Florida Sen. Marco Rubio edged out Ohio Gov. John Kasich to win the DC Republican caucus on Saturday. GOP frontrunner Donald Trump came in third, while Texas Sen. Ted Cruz finished last.

Rubio won 37 percent of the vote, which took place at the Washington, D.C. Republican Party convention. Kasich fell just short of Rubio, finishing with 34 percent. Trump won 14 percent, while Cruz finished with just 12 percent support.

Rubio won 10 delegates, while Kasich picked up 9. It was Rubio’s largest haul of delegates since Super Tuesday on March 1st.

Rubio is a distant third in the overall race for delegates and faces a do-or-die contest in his home state of Florida on Tuesday.

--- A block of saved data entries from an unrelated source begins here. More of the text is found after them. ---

Lemma admin_endpoint_ok st e request h params r :
  changes_accounts r = changes_endpoint h ->
  exists out,
    ('(rsp, st') ← admin_handle box manager runtime header_value_valid st e (hr_headers request) r;
     Some (Answered (AdminReply rsp) st')) = Some out /\ endpoint_ok st e request h params out.
Proof.
  intros Hr. destruct (changes_require_csrf_session box manager runtime header_value_valid st e (hr_headers request) r)
    as (rsp & st' & -> & Hst). rewrite Hr in Hst. by eexists.
Qed.

Lemma run_endpoint_ok st e m peer request h params :
  exists out, run st e m peer request h params = Some out /\ endpoint_ok st e request h params out.
Proof.
  assert (Hstay : forall reply, exists out, Some (Answered reply st) = Some out /\ endpoint_ok st e request h params out).
  { intros reply. eexists. split; [done|]. by left. }
  unfold run_endpoint. destruct h; try apply Hstay; repeat (case_match; try apply Hstay);
    first [by eapply admin_endpoint_ok, admin_extract_changes | eexists; split; [done|]; by eexists].
Qed.

(** What the service does with a request, on every branch. *)
Record application_gated (st : AdminState) (e : env) (request : HttpRequest) (out : served) : Prop := {
  ag_changes : forall reply st', out = Answered reply st' -> accounts_untouched st st' \/
    (csrf_session manager st (hr_headers request) (env_now e 0) /\
     changing_request (hr_method request) (uri_path (hr_uri request)));
  ag_forwarded : forall program, out = Forwarded program -> exists r,
    proxied_request (uri_path (hr_uri request)) r /\ program = reverse dp r request /\
    all_paths program [] (reverse_gated dp r request)
}.

(** C17.  The service from the request line on: whatever order of preference the HTTP
    library gives its routes, every request is answered or forwarded without a panic.
    The store and the routed accounts change only for the POST, PUT and DELETE requests
    on [/admin/api/v1/accounts] that docs/api.md lists, and only with the cookie of a
    live administrator session and its current CSRF token; so no GET and no request to
    another path changes an account.  What is proxied are the paths [/v1] and
    [/session/<id>/v1] and those below them, with the decoded path and session, and in
    every execution authentication comes before any effect on accounts and providers. *)
Theorem application_is_gated (st : AdminState) (e : env) (m : MetricsSnapshot) (peer : string)
    (request : HttpRequest) (Hlimit : 0 <= max_request_bytes dp < U64_MAX) :
  exists out, serve_request st e m peer request = Some out /\ application_gated st e request out.
Proof.
  assert (Hrefused : forall status, application_gated st e request (Answered (Refused status) st)).
  { intros status. split; [|done]. intros _ _ [= _ <-]. by left. }
  unfold application. destruct (route_request _ _) as [h params| |] eqn:Hd; [|by eexists..].
  destruct (mapM ax_decode params) as [params'|] eqn:Hp; [|by eexists].
  destruct (run_endpoint_ok st e m peer request h params') as (out & Hout & Hok). exists out. split; [exact Hout|].
  split.
  - intros reply st' ->. destruct Hok as [Hsame|[Hc Hs]]; [by left|]. right. split; [done|]. by eapply changing_dispatch.
  - intros program ->. destruct Hok as (r & Hr & ->). exists r. split_and!; [by eapply proxied_dispatch|done|].
    by apply reverse_requests_are_gated.
Qed.
End Theorems.

(** ** Examples *)

Section Witnesses.
#[local] Existing Instance simple_url_lib.
#[local] Existing Instance simple_header_lib.
#[local] Existing Instance simple_crypto_lib.
#[local] Existing Instance simple_json_lib.
#[local] Existing Instance simple_uri_lib.
#[local] Existing Instance sample_codec.

(** Percent-decoding of the octets the examples use. *)
Fixpoint simple_decode (s : string) : string :=
  match s with
  | String "%" (String "2" (String "F" rest)) => String "/" (simple_decode rest)
  | String "%" (String "3" (String "F" rest)) => String "?" (simple_decode rest)
  | String c rest => String c (simple_decode rest)
  | "" => ""
  end.

#[local] Instance simple_axum : AxumLib := {|
  ax_match := first_match;
  ax_decode := fun s => Some (simple_decode s);
  json_login_input := fun _ _ => Err 415;
  json_account_input := fun _ _ => Err 415;
  json_credential_input := fun _ body => ok_or body 400;
  json_enabled_input := fun _ body => match body with Some "true" => Ok true | Some "false" => Ok false | _ => Err 422 end
|}.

Kasich faces a similar situation in Ohio that day. Both candidates will be happy to secure the delegates from DC.

The two candidates who failed to win any delegates in the DC caucus, Donald Trump and Ted Cruz, are also probably happy with the results. Being the choice of DC Republicans is not a popular attribute this year.

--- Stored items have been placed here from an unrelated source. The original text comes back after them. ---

(* ===== verification/ControlPlane.v ===== *)
(** * The control plane inside the system (src/src/http_app.rs)

    HttpApp models a control-plane request as one function on the store, the sessions
    and the router; System models the store and the router under concurrent critical
    sections.  Here the first is shown to be a run of the second: whatever a request
    does to the store and the router, it does in steps of the system, so between any two
    of them other requests, clients and refreshes may come, and the system's theorems
    cover the control plane.  Pausing and deleting are then followed through every
    interleaving of their steps with others. *)
From stdpp Require Import relations.
From S2P Require Import Prelude Interfaces Models Routing Auth Egress Bedrock Secrets Providers DataPlane Storage Admin HttpApp System.

Section ControlPlane.
Context `{U : UrlLib} `{H : HeaderLib} `{L : CryptoLib} `{!CryptoLaws L} `{J : JsonLib}
        `{C : !StoreCodec} `{!StoreCodecLaws C}.
Context (crc32 : bytes -> Z) (base64_decode : string -> option bytes)
        (parse_aws_envelope : string -> option AwsCredentialEnvelope)
        (format_date format_amz_date : DateTime -> string).
Context (box : SecretBox) (manager : AdminSessionManager) (runtime : AdminRuntimeConfig)
        (header_value_valid : string -> bool) (dp : DataPlane).

Abbreviation step := (store_system_step crc32 base64_decode parse_aws_envelope format_date format_amz_date box dp).
Abbreviation state := (system (S := sys)).

(** A system whose store and router are those of the control plane's state. *)
Definition shows (s : state) (st : AdminState) : Prop :=
  sys_db (s_store s) = st_db st /\ s_router s = st_router st.

(** From every such system, steps that leave the clients alone lead to the new state. *)
Definition moves (st st' : AdminState) : Prop :=
  forall s : state, shows s st -> exists s', rtc step s s' /\ shows s' st' /\ s_clients s' = s_clients s.

Lemma moves_same st st' : st_db st' = st_db st -> st_router st' = st_router st -> moves st st'.
Proof. intros Hd Hr s [H1 H2]. exists s. split_and!; [apply rtc_refl|split; congruence|done]. Qed.

Lemma moves_trans st1 st2 st3 : moves st1 st2 -> moves st2 st3 -> moves st1 st3.
Proof.
  intros H12 H23 s Hs. destruct (H12 s Hs) as (s2 & Hr2 & Hs2 & Hc2). destruct (H23 s2 Hs2) as (s3 & Hr3 & Hs3 & Hc3).
  exists s3. split_and!; [by etrans|done|congruence].
Qed.

(** ** The operations *)

Lemma store_steps_lift (s : state) (store : sys) :
  rtc (store_step box) (s_store s) store ->
  exists s', rtc step s s' /\ s_store s' = store /\ s_router s' = s_router s /\ s_clients s' = s_clients s.
Proof.
  remember (s_store s) as x eqn:Hx. intros Hst. revert s Hx. induction Hst as [x|x y z Hxy _ IH]; intros s ->.
  - exists s. split_and!; [apply rtc_refl|done..].
  - destruct (IH (set_store s y) eq_refl) as (s' & Hrun & Hs & Hr & Hc). exists s'. split_and!; [|done..].
    eapply rtc_l; [by apply sy_store|done].
Qed.

Lemma moves_store st db :
  (forall s : sys, sys_db s = st_db st -> exists s', rtc (store_step box) s s' /\ sys_db s' = db) ->
  moves st (with_db st db).
Proof.
  intros Hrun s [Hdb Hr]. destruct (Hrun (s_store s) Hdb) as (s1 & Hs1 & Hdb1).
  destruct (store_steps_lift s s1 Hs1) as (s' & Hrun' & Hst & Hrr & Hcc). exists s'. split; [done|]. split; [|done].
  split; cbn; congruence.
Qed.

(** One critical section of the store. *)
Lemma moves_store_step st db :
  (forall s : sys, sys_db s = st_db st -> store_step box s (set_db s db)) -> moves st (with_db st db).
Proof. intros Hstep. apply moves_store. intros s Hs. exists (set_db s db). split; [by apply rtc_once, Hstep|done]. Qed.

Lemma moves_router_step st r :
  (forall s : state, s_router s = st_router st -> step s (set_router s r)) -> moves st (with_router st r).
Proof.
  intros Hstep s [Hdb Hr]. exists (set_router s r). split_and!; [by apply rtc_once, Hstep|by split|done].
Qed.

Lemma moves_audited st fault event : moves st (audited st fault event).
Proof. apply moves_store_step. intros s <-. apply st_audit. Qed.

Lemma moves_reset st aid res st' : dp_reset_account_health st aid = (res, st') -> moves st st'.
Proof.
  unfold dp_reset_account_health. destruct (reset_account_health (st_router st) aid) as [r x] eqn:Hx. intros [= _ <-].
  apply moves_router_step. intros s Hs. replace r with (reset_account_health (s_router s) aid).1 by by rewrite Hs, Hx.
  apply sy_reset.
Qed.

(** A reload is the reading of the routes and their installation. *)
Lemma moves_refresh st fault res st' : refresh_routes st fault = Some (res, st') -> moves st st'.
Proof.
  unfold refresh_routes. destruct (route_accounts (st_db st) fault) as [[l|err]|] eqn:Hl; cbn; [|by intros [= _ <-]; apply moves_same|done].
  intros [= _ <-] s [Hdb Hr]. exists (set_router s (replace_accounts (st_router st) l)).
  split; [|by split]. eapply rtc_l; [apply (sy_read_routes _ _ _ _ _ dp s l); exists fault; by rewrite Hdb|].
  apply rtc_once. rewrite <- Hr. apply (sy_install _ _ _ _ _ dp (set_reloads s (l :: s_reloads s)) 0 l). done.
Qed.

Since the beginning of the campaign, candidates who have campaigned openly against Washington and, specifically, the Republican leadership in DC, have enjoyed 60-70 percent support from Republican voters nationwide.

This year, in fact, the losers of the DC Republican caucus may get more campaign mileage out of the loss than those candidates who won delegates.

Rubio and Kasich, however, are not in a position to worry about the optics of winning delegates in DC, especially since both candidates have embraced the Republican establishment.

The DC caucus is when the Republican establishment, literally, gets to cast votes for President. It isn’t suprising then that, in this contest, 72 percent of their vote went with Rubio and Kasich.

It is also not suprising, for those who follow politics very closely, that Cruz came in dead last.

In the DC caucus, the Republican vote truely goes “through the looking glass” from the rest of the country.